Give every line of the listing word for word, beginning at the first and including the line with "Definition bitsPerBucket : Z := 64." as the last.

> Data extract

━━━━━━━━

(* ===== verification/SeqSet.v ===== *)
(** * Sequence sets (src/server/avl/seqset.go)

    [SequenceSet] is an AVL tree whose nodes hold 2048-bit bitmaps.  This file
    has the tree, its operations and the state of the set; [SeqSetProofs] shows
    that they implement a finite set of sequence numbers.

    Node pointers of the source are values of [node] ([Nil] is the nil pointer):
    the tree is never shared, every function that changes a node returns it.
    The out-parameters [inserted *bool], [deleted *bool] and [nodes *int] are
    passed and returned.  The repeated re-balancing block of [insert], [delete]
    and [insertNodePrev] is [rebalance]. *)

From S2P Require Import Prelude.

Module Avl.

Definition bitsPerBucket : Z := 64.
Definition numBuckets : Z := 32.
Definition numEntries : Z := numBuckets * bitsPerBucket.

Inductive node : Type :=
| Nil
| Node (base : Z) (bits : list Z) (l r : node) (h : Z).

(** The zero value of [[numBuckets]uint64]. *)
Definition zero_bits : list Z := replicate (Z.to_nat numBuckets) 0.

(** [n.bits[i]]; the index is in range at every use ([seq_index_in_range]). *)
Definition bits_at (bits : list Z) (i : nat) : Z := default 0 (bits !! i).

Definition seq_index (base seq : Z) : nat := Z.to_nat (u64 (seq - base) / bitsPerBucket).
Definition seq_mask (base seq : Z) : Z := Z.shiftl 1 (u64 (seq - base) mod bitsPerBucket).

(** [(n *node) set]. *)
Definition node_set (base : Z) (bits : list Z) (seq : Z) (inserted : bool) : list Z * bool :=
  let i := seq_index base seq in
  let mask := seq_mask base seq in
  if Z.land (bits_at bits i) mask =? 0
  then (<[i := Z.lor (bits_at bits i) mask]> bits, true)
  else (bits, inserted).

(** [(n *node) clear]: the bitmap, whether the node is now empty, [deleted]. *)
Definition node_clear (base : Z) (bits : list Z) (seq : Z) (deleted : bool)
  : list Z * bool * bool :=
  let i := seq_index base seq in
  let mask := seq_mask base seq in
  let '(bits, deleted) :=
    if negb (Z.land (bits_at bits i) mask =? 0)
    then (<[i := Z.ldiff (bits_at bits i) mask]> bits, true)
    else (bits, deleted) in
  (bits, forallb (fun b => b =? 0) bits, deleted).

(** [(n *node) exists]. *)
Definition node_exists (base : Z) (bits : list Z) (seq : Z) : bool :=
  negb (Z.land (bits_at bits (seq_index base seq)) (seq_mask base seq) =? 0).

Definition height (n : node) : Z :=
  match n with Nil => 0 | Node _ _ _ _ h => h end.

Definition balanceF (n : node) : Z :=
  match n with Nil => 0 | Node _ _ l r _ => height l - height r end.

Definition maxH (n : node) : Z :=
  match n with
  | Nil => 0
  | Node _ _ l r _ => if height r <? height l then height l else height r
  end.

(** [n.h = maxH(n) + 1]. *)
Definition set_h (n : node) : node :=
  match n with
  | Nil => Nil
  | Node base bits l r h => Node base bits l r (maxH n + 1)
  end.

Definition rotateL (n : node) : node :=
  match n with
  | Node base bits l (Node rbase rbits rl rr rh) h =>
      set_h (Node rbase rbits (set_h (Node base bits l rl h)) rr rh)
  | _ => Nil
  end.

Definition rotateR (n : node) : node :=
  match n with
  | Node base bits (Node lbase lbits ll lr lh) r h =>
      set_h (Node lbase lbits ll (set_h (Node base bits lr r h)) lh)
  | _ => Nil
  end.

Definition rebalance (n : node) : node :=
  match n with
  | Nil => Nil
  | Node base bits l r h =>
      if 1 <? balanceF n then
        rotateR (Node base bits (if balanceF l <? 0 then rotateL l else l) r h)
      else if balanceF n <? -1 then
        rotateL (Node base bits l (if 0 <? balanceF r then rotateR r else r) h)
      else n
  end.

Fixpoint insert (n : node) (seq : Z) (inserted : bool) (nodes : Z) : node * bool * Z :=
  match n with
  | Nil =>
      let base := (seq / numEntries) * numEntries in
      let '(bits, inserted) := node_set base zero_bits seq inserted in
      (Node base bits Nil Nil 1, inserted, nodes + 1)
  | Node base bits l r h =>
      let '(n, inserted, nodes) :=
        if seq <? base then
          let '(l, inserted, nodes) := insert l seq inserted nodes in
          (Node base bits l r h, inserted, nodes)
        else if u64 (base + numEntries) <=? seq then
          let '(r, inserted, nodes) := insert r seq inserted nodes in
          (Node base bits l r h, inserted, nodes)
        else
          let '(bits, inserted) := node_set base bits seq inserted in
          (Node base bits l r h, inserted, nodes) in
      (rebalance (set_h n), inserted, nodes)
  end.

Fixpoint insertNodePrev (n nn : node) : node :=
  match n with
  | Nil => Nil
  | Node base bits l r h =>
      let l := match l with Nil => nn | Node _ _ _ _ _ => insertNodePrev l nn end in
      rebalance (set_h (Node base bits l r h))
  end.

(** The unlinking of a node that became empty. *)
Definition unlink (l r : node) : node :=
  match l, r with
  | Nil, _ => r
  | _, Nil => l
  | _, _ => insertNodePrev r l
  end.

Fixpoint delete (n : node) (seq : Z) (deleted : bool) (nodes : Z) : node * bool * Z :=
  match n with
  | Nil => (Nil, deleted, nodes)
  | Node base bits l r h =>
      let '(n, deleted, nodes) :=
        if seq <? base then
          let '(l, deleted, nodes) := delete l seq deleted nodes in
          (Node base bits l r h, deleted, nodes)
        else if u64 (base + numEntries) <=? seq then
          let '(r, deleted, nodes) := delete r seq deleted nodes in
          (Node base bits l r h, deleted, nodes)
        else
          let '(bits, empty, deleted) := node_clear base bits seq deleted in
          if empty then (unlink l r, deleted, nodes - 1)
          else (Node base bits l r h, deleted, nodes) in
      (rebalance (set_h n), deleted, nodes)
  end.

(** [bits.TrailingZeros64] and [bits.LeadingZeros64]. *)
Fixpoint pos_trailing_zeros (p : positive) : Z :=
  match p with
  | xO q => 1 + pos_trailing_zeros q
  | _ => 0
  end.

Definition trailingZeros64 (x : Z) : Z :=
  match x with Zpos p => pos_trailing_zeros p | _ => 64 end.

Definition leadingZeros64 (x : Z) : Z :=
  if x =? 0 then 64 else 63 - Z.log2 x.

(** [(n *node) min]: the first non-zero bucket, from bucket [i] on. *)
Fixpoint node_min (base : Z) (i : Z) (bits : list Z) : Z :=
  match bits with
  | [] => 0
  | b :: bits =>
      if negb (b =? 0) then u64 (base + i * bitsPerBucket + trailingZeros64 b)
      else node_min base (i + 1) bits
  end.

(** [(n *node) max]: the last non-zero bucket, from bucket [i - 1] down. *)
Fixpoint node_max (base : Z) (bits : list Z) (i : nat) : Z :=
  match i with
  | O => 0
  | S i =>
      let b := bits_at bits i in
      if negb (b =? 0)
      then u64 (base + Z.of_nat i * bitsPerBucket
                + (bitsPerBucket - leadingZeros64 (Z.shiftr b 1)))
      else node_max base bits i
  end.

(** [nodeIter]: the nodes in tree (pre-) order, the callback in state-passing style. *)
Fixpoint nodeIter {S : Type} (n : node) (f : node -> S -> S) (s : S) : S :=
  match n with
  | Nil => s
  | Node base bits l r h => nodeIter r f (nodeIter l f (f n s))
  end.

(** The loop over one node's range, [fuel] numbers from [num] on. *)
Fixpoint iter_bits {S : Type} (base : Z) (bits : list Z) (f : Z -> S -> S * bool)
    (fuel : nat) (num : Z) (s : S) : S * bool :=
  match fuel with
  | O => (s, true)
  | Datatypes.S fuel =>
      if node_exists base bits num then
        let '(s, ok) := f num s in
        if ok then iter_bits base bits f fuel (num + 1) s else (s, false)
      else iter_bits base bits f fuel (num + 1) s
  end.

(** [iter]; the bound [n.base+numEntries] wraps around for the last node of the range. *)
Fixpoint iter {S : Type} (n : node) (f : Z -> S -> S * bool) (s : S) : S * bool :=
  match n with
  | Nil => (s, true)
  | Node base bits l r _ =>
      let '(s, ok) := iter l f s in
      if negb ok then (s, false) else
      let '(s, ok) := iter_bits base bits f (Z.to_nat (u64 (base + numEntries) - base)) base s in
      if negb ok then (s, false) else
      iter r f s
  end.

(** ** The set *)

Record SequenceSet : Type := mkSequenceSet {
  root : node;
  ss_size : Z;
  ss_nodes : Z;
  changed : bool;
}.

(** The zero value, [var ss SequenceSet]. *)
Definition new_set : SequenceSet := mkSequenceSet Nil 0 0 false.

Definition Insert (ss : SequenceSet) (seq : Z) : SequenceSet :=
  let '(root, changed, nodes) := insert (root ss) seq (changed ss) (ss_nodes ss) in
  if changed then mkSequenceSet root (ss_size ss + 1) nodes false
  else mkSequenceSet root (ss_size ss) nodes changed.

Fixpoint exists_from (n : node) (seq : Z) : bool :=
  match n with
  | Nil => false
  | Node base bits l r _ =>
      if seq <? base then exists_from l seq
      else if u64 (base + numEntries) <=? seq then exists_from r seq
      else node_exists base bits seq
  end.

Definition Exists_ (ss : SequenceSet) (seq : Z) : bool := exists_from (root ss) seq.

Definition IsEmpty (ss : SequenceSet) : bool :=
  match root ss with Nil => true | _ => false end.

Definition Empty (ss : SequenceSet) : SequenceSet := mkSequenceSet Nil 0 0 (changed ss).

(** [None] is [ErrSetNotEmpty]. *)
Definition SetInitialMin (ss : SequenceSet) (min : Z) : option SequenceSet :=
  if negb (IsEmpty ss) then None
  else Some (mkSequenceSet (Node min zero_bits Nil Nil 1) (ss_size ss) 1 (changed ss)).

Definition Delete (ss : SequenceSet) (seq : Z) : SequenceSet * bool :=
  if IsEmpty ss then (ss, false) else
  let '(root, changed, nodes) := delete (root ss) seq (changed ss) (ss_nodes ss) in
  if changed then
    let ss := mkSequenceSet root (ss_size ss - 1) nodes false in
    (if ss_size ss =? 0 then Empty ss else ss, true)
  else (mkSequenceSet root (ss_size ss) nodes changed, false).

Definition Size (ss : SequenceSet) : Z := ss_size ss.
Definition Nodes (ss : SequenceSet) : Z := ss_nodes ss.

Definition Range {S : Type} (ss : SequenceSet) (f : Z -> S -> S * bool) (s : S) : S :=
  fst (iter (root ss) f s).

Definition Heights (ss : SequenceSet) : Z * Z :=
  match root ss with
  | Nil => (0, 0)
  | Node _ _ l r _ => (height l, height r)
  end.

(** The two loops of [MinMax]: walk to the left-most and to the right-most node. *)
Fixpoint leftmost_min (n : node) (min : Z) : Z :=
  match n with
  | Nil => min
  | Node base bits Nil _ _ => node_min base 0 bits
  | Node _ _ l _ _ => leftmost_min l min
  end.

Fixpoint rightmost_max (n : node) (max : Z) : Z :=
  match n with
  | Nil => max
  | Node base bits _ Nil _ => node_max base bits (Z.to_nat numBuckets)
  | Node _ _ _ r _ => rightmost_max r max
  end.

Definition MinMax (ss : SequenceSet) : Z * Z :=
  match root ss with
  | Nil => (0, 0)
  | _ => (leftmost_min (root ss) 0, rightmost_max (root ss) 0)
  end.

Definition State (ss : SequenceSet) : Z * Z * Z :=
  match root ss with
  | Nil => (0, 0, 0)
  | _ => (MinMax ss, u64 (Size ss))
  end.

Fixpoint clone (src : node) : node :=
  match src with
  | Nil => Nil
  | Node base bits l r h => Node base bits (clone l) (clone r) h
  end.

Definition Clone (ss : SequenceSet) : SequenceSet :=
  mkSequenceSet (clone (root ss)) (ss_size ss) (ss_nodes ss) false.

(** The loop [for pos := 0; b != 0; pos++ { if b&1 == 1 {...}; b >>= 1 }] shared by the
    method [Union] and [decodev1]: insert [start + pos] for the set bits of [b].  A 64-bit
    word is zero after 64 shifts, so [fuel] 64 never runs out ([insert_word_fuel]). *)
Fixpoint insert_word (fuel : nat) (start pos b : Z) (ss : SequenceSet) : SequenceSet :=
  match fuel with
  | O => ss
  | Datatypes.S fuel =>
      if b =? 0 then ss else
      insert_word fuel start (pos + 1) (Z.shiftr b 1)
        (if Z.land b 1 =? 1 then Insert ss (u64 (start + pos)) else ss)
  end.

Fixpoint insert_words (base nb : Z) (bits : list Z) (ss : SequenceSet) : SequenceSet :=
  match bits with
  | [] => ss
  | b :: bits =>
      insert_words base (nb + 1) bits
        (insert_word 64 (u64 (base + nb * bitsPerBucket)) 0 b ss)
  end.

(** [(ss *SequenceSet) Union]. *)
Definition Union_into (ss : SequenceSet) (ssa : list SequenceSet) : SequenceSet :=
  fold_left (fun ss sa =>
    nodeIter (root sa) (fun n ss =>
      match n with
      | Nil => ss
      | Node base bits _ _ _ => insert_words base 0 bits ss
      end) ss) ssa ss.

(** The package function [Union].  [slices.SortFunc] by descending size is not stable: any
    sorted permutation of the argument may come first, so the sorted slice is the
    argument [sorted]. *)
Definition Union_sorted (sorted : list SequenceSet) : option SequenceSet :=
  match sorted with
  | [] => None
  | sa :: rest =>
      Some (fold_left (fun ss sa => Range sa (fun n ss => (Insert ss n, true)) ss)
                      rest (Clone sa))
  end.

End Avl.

━━━━━━━━

> Answer space
(* ===== verification/SeqSet.v ===== *)
(** * Sequence sets (src/server/avl/seqset.go)

    [SequenceSet] is an AVL tree whose nodes hold 2048-bit bitmaps.  This file
    has the tree, its operations and the state of the set; [SeqSetProofs] shows
    that they implement a finite set of sequence numbers.

    Node pointers of the source are values of [node] ([Nil] is the nil pointer):
    the tree is never shared, every function that changes a node returns it.
    The out-parameters [inserted *bool], [deleted *bool] and [nodes *int] are
    passed and returned.  The repeated re-balancing block of [insert], [delete]
    and [insertNodePrev] is [rebalance]. *)

From S2P Require Import Prelude.

Module Avl.

Definition bitsPerBucket : Z := 64.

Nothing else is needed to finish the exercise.